Dimon was blunt in his letter. He discussed cancelling the firm's share repurchase program, as "very prudent," as he feels a "bad recession" that will include increased levels of financial stress globally is upon us.
Dimon warns that 2020 earnings "will be down meaningfully." He goes on to say that the firm has not requested looser regulation, and went on to focus on the firm's ability to continue lending, even should circumstances continue to deteriorate. On that note, Dimon feels that JPMorgan would be able to increase lending to the firm's clients should domestic gross domestic product decline as much as 35% (annualized) for the second quarter, and then stay there. Dimon also indicates that his possibility, which is a considerably worse outcome than most expect at this time, would be the only eventuality where consideration would be given to cutting the dividend, which would obviously hurt the share price.
My Takeaways
In short, Dimon is back, which by itself is a shot in the arm.The firm is in good shape, is active and will continue to be active in creation of liquidity solutions for clientele, is not going to repurchase shares even at this lower price, and after some hiccups, is working remotely enough to keep the whole ball of wax moving.

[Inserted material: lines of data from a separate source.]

(* ===== verification/FileInv.v ===== *)
(** * FileInv: the reference counts of open files and inodes are exact

    The invariant of the table of open files: the count of an open file is the number
    of descriptors that stand for it, and the count of an in-memory inode is the
    number of open files and current directories that stand for it.  Every file system
    call keeps it, on every path on which it returns, and leaves all locks as they were. *)

From stdpp Require Import gmap.
From S2P Require Import Prelude Bytes SleepLock Bio Log Fs Fcntl KFile SysFile KView SysView.

(** ** Sums *)
Fixpoint total {A} (w : A -> Z) (xs : list A) : Z :=
  match xs with [] => 0 | x :: xs' => w x + total w xs' end.
Lemma total_ext {A} (w w' : A -> Z) xs : (forall x, x ∈ xs -> w' x = w x) -> total w' xs = total w xs.
Proof. induction xs as [|x xs IH]; intros H; [done|]. simpl. rewrite (H x), IH; [done| |]; set_solver. Qed.
Lemma total_upd {A} (w w' : A -> Z) xs k :
  NoDup xs -> k ∈ xs -> (forall x, x ∈ xs -> x ≠ k -> w' x = w x) -> total w' xs = total w xs - w k + w' k.
Proof.
  induction 1 as [|x xs Hx Hnd IH]; intros Hk H; [by apply elem_of_nil in Hk|]. simpl. apply elem_of_cons in Hk as [->|Hk].
  - rewrite (total_ext w w' xs); [lia|]. intros y Hy. apply H; [set_solver|]. by intros ->.
  - rewrite IH by (done || set_solver). rewrite (H x); [lia|set_solver|]. by intros ->.
Qed.
Lemma total_pos {A} (w : A -> Z) xs k : k ∈ xs -> (forall x, 0 <= w x) -> w k <= total w xs.
Proof.
  intros Hk Hw. induction xs as [|x xs IH]; [by apply elem_of_nil in Hk|]. simpl. pose proof (Hw x).
  assert (0 <= total w xs) by (clear -Hw; induction xs as [|y xs IH]; simpl; [lia|]; pose proof (Hw y); lia).
  apply elem_of_cons in Hk as [->|Hk]; [lia|]. specialize (IH Hk). lia.
Qed.
Definition b2z (b : bool) : Z := if b then 1 else 0.

(** ** References *)
Definition fd_refs (o : Z -> Z) (f : Z) : Z := total (fun fd => b2z (o fd =? f)) (seqZ 0 NOFILE).
(** The file is open on the inode. *)
Definition open_on (p : file) (ip : Z) : bool := match f_type p with FD_INODE | FD_DEVICE => f_ip p =? ip | _ => false end.

(** Parts that an update does not touch. *)
Ltac vproj :=
  repeat match goal with
  | |- context [v_files (set_fd ?a ?b ?x)] => change (v_files (set_fd a b x)) with (v_files x)
  | |- context [v_files (add_ref ?a ?b ?x)] => change (v_files (add_ref a b x)) with (v_files x)
  | |- context [v_ofile (set_files ?a ?b ?x)] => change (v_ofile (set_files a b x)) with (v_ofile x)
  | |- context [v_ofile (add_ref ?a ?b ?x)] => change (v_ofile (add_ref a b x)) with (v_ofile x)
  | |- context [v_pid (set_fd ?a ?b ?x)] => change (v_pid (set_fd a b x)) with (v_pid x)
  | |- context [v_pid (set_files ?a ?b ?x)] => change (v_pid (set_files a b x)) with (v_pid x)
  | |- context [v_pid (add_ref ?a ?b ?x)] => change (v_pid (add_ref a b x)) with (v_pid x)
  | |- context [v_cwd (set_fd ?a ?b ?x)] => change (v_cwd (set_fd a b x)) with (v_cwd x)
  | |- context [v_cwd (set_files ?a ?b ?x)] => change (v_cwd (set_files a b x)) with (v_cwd x)
  | |- context [v_cwd (add_ref ?a ?b ?x)] => change (v_cwd (add_ref a b x)) with (v_cwd x)
  | |- context [v_ref (set_fd ?a ?b ?x)] => change (v_ref (set_fd a b x)) with (v_ref x)
  | |- context [v_ref (set_files ?a ?b ?x)] => change (v_ref (set_files a b x)) with (v_ref x)
  end.

Section inv.
(** The processes, and the references to inodes that are not those of open files and
    of the running process. *)
Context (procs : list Z) (Hnd : NoDup procs) (others : Z -> Z).

Definition refs (v : view) (f : Z) : Z := total (fun p => fd_refs (v_ofile v p) f) procs.
Definition uses (v : view) (ip : Z) : Z := total (fun f => b2z (open_on (v_files v f) ip)) (seqZ 0 NFILE).

Record file_inv (v : view) : Prop := FileInv {
  inv_pid : v_pid v ∈ procs;
  inv_fd : forall p fd, p ∈ procs -> fd_ok fd -> v_ofile v p fd = -1 ∨ file_ok (v_ofile v p fd) = true;
  inv_ref : forall f, file_ok f = true -> f_ref (v_files v f) = refs v f;
  inv_type : forall f, file_ok f = true -> f_type (v_files v f) = FD_NONE <-> f_ref (v_files v f) = 0;
  inv_inode : forall ip, v_ref v ip = uses v ip + b2z (v_cwd v =? ip) + others ip
}.

(** The parts of the view that tell which locks are held. *)
Definition locks (v : view) :=
  (v_bcache v, v_log v, v_itable v, v_ftable v, v_buf v, v_inode v, v_outstanding v, v_committing v).

(** A descriptor of process [q]. *)
Definition set_fd_of (q fd f : Z) (v : view) : view := v <| v_ofile ::= fun o => upd o q (upd (o q) fd f) |>.
Lemma refs_set_fd_of q fd x v f : q ∈ procs -> fd_ok fd ->
  refs (set_fd_of q fd x v) f = refs v f - b2z (v_ofile v q fd =? f) + b2z (x =? f).
Proof.
  intros Hp Hfd. unfold refs. rewrite (total_upd (fun p => fd_refs (v_ofile v p) f) (fun p => fd_refs (v_ofile (set_fd_of q fd x v) p) f) procs q); [|done|done|].
  - assert (v_ofile (set_fd_of q fd x v) q = upd (v_ofile v q) fd x) as -> by apply upd_eq.
    unfold fd_refs. rewrite (total_upd (fun i => b2z (v_ofile v q i =? f)) (fun i => b2z (upd (v_ofile v q) fd x i =? f)) (seqZ 0 NOFILE) fd).
    + rewrite upd_eq. lia.
    + apply NoDup_seqZ.
    + apply elem_of_seqZ. unfold fd_ok in Hfd. lia.
    + intros i _ Hi. by rewrite upd_ne.
  - intros p _ Hne. assert (v_ofile (set_fd_of q fd x v) p = v_ofile v p) as -> by (by apply upd_ne). done.
Qed.
Lemma refs_set_fd fd x v f : v_pid v ∈ procs -> fd_ok fd ->
  refs (set_fd fd x v) f = refs v f - b2z (v_ofile v (v_pid v) fd =? f) + b2z (x =? f).
Proof. apply (refs_set_fd_of (v_pid v)). Qed.
Lemma uses_set_files f p v ip : file_ok f = true ->
  uses (set_files f p v) ip = uses v ip - b2z (open_on (v_files v f) ip) + b2z (open_on p ip).
Proof.
  intros Hf. unfold uses. rewrite (total_upd (fun g => b2z (open_on (v_files v g) ip)) (fun g => b2z (open_on (v_files (set_files f p v) g) ip)) (seqZ 0 NFILE) f).
  - assert (v_files (set_files f p v) f = p) as -> by apply upd_eq. lia.
  - apply NoDup_seqZ.
  - apply elem_of_seqZ. apply andb_true_iff in Hf. lia.
  - intros g _ Hg. assert (v_files (set_files f p v) g = v_files v g) as -> by (by apply upd_ne). done.
Qed.

(** The counts do not see the other parts. *)
Lemma refs_same v v' f : v_ofile v' = v_ofile v -> refs v' f = refs v f.
Proof. unfold refs. by intros ->. Qed.
Lemma uses_same v v' ip : v_files v' = v_files v -> uses v' ip = uses v ip.
Proof. unfold uses. by intros ->. Qed.
Lemma files_set_files f p v g : v_files (set_files f p v) g = if decide (g = f) then p else v_files v g.
Proof. done. Qed.

Lemma inv_clean v : file_inv v -> clean v.
Proof. intros Hi f Hf Hr. by apply (inv_type v Hi). Qed.
Lemma fd_ref_pos v fd f : file_inv v -> fd_is v fd f -> file_ok f = true -> 1 <= refs v f.
Proof.
  intros Hi [Hk Hf] Hok. assert (Hb : forall b, 0 <= b2z b) by (intros []; done).
  assert (Hfd : forall o, 0 <= fd_refs o f).
  { intros o. unfold fd_refs. generalize (seqZ 0 NOFILE). intros l. induction l as [|x l IH]; simpl; [done|]. specialize (Hb (o x =? f)). lia. }
  pose proof (total_pos (fun p => fd_refs (v_ofile v p) f) procs (v_pid v) (inv_pid v Hi) (fun p => Hfd _)) as Ha. cbv beta in Ha.
  pose proof (total_pos (fun i => b2z (v_ofile v (v_pid v) i =? f)) (seqZ 0 NOFILE) fd) as Hc. cbv beta in Hc. rewrite Hf, Z.eqb_refl in Hc.
  change (total (fun i => b2z (v_ofile v (v_pid v) i =? f)) (seqZ 0 NOFILE)) with (fd_refs (v_ofile v (v_pid v)) f) in Hc.
  specialize (Hc ltac:(apply elem_of_seqZ; unfold fd_ok in Hk; lia) (fun i => Hb _)). unfold refs. simpl in Hc. lia.
Qed.

(** Descriptors after they are set. *)
Lemma fd_set_of v q fd f : (f = -1 ∨ file_ok f = true) ->
  (forall p i, p ∈ procs -> fd_ok i -> v_ofile v p i = -1 ∨ file_ok (v_ofile v p i) = true) ->
  forall p i, p ∈ procs -> fd_ok i -> v_ofile (set_fd_of q fd f v) p i = -1 ∨ file_ok (v_ofile (set_fd_of q fd f v) p i) = true.
Proof.
  intros Hf H p i Hp Hi. cbn. unfold upd. destruct (decide (p = q)) as [->|]; [|by apply H]. destruct (decide (i = fd)); [done|by apply H].
Qed.
Lemma fd_set v fd f : (f = -1 ∨ file_ok f = true) ->
  (forall p i, p ∈ procs -> fd_ok i -> v_ofile v p i = -1 ∨ file_ok (v_ofile v p i) = true) ->
  forall p i, p ∈ procs -> fd_ok i -> v_ofile (set_fd fd f v) p i = -1 ∨ file_ok (v_ofile (set_fd fd f v) p i) = true.
Proof. apply (fd_set_of v (v_pid v)). Qed.

Lemma eqb_b2z x y : x ≠ y -> b2z (x =? y) = 0.
Proof. intros H. by rewrite (proj2 (Z.eqb_neq x y) H). Qed.
Lemma eqb_b2z_refl x : b2z (x =? x) = 1.
Proof. by rewrite Z.eqb_refl. Qed.
Lemma b2z_dec x y : b2z (x =? y) = if decide (y = x) then 1 else 0.
Proof. case_decide; [subst; by rewrite Z.eqb_refl|by apply eqb_b2z]. Qed.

Prior to the crisis, the firm had built a "fortress-like" balance sheet, which in times like this, and what we may be facing, will prove prescient. The shares are difficult to value at this point, as is the future difficult to foretell. Tangible book value at its most recent tabulation (end of year) ran at $60.98 per share. That annual dividend of $3.60, at this level will yield nearly 4.3%, and we know that the bank will defend the dividend.
Do we know where the shares go form here? Of course not. Do I think the shares are worth scaling into? Well, yes, and that is how I am going about my business.
My current plan? Well, I will not add on a day like this, with the whole sector, or the entire market moving multiple percentage points higher. I will add on weakness, really I do that, down to $80, and if fortunate enough to add to my existing long, start peeling a portion at par ($100). Should I not get a chance to turn what I now have into an investment, I will declare my current long a trade, and shoot for $107. As for a panic point, I don't think so. As for Wells Fargo, I may add, but the conviction is not there for me in the way that it is for JPM.